● **Excerpted data**
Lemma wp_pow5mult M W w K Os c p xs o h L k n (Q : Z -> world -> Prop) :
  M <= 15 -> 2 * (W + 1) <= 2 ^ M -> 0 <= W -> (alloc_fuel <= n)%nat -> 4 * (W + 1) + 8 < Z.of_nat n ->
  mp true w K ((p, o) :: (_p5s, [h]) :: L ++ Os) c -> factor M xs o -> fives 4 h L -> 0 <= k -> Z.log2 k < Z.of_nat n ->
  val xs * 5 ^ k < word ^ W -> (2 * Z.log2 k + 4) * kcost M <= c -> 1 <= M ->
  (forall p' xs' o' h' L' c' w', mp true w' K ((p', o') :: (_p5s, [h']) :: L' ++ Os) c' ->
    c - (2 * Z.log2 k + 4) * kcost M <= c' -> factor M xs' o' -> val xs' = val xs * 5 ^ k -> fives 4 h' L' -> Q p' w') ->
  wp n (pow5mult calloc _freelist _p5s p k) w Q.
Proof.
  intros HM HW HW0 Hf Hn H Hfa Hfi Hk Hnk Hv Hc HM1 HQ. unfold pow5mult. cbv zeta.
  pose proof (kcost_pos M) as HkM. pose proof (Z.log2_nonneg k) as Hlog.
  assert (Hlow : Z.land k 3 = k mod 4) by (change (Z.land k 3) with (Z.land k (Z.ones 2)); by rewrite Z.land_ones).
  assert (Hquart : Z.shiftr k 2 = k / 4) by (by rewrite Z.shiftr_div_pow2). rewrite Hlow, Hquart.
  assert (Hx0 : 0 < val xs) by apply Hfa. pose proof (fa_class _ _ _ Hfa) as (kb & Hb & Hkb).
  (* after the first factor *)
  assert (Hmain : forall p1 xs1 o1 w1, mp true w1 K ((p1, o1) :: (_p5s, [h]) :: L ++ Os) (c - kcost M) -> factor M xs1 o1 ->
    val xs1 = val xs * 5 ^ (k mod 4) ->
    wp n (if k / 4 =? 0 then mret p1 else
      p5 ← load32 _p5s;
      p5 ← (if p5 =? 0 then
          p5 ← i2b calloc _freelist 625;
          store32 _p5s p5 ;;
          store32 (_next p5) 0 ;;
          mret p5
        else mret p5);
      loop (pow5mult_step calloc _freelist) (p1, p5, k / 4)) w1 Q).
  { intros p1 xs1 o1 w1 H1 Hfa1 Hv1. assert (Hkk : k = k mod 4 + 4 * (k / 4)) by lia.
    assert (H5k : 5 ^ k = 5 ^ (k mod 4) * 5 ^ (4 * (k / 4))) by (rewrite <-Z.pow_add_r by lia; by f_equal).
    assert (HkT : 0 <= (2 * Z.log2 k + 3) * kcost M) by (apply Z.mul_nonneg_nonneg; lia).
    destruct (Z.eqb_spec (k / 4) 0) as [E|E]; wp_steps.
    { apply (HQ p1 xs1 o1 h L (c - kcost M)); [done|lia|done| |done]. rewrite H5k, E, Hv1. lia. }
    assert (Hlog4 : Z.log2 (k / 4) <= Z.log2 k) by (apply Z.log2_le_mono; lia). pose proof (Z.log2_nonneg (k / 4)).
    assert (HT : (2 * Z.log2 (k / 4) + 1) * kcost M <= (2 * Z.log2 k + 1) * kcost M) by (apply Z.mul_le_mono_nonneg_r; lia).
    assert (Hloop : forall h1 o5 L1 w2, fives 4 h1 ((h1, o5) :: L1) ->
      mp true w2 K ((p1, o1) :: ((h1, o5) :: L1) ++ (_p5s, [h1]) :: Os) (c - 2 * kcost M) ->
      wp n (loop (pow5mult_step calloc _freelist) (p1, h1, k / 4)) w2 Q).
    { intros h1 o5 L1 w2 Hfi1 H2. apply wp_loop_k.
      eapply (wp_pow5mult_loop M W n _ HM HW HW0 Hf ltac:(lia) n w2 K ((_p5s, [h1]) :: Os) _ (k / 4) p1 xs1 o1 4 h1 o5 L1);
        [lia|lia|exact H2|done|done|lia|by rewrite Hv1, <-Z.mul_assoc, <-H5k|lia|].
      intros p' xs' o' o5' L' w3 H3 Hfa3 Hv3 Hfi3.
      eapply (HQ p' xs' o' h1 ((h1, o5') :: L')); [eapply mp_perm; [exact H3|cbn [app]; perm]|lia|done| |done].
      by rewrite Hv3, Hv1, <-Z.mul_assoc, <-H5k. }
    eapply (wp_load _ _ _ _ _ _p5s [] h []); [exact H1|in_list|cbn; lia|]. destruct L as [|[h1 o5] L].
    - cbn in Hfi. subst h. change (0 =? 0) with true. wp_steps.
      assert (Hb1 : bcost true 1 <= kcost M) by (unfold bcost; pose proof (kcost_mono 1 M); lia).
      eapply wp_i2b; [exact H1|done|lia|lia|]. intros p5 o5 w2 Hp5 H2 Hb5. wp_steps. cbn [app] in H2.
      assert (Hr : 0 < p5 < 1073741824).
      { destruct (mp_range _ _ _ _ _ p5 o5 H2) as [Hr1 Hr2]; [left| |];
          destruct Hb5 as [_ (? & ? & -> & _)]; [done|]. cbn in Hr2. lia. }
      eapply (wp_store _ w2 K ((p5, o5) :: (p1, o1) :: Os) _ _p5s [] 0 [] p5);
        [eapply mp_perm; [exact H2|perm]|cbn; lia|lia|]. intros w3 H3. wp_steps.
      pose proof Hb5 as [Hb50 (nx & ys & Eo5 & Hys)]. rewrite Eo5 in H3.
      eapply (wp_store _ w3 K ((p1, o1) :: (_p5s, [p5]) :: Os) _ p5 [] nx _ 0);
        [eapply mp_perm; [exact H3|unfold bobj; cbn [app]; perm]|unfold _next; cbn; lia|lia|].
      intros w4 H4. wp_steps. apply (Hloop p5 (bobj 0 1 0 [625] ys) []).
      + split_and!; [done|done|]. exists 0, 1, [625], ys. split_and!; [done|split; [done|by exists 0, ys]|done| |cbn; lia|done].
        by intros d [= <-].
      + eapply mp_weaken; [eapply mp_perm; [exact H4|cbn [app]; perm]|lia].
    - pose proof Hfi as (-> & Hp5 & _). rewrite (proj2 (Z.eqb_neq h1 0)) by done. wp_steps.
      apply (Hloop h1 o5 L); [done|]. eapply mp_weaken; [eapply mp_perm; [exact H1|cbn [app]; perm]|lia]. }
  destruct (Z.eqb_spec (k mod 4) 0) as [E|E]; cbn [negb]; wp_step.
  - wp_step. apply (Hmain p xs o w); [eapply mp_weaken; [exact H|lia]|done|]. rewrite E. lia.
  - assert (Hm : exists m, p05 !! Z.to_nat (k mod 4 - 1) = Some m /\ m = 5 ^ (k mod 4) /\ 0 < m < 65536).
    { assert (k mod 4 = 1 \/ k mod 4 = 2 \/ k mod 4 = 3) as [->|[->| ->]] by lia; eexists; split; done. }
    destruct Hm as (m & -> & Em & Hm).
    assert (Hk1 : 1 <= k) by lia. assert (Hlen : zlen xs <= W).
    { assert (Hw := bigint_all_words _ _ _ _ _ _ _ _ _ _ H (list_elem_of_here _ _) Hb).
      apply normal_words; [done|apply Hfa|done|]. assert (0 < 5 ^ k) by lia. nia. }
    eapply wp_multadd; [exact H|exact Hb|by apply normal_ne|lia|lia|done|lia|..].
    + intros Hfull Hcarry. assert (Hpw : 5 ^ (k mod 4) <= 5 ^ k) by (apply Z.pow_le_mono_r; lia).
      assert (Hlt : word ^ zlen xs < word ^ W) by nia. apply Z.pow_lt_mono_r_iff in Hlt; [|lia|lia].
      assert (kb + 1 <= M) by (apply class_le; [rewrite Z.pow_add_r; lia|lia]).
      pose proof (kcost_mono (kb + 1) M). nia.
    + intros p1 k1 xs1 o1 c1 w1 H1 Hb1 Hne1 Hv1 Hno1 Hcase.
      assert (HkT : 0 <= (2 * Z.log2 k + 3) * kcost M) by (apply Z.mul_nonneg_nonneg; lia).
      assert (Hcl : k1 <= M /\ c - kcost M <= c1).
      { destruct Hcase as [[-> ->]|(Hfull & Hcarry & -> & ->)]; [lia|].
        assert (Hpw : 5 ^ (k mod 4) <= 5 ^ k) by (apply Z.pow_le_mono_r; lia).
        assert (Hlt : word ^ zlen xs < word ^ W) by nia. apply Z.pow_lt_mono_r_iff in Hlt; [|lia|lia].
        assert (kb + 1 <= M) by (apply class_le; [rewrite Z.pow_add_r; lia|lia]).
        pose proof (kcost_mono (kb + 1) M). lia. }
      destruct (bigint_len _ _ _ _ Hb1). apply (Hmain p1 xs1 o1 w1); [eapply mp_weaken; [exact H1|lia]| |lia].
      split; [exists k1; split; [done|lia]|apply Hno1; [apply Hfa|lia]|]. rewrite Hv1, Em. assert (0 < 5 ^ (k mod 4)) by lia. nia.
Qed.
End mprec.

● **Your instructions**
Please transcribe only the lines in the records above running from the line that has "H2. apply wp_loop_k." through the line that has "eapply (HQ p'", both included, exactly as they appear.

● **Result below**
    { intros h1 o5 L1 w2 Hfi1 H2. apply wp_loop_k.
      eapply (wp_pow5mult_loop M W n _ HM HW HW0 Hf ltac:(lia) n w2 K ((_p5s, [h1]) :: Os) _ (k / 4) p1 xs1 o1 4 h1 o5 L1);
        [lia|lia|exact H2|done|done|lia|by rewrite Hv1, <-Z.mul_assoc, <-H5k|lia|].
      intros p' xs' o' o5' L' w3 H3 Hfa3 Hv3 Hfi3.
      eapply (HQ p' xs' o' h1 ((h1, o5') :: L')); [eapply mp_perm; [exact H3|cbn [app]; perm]|lia|done| |done].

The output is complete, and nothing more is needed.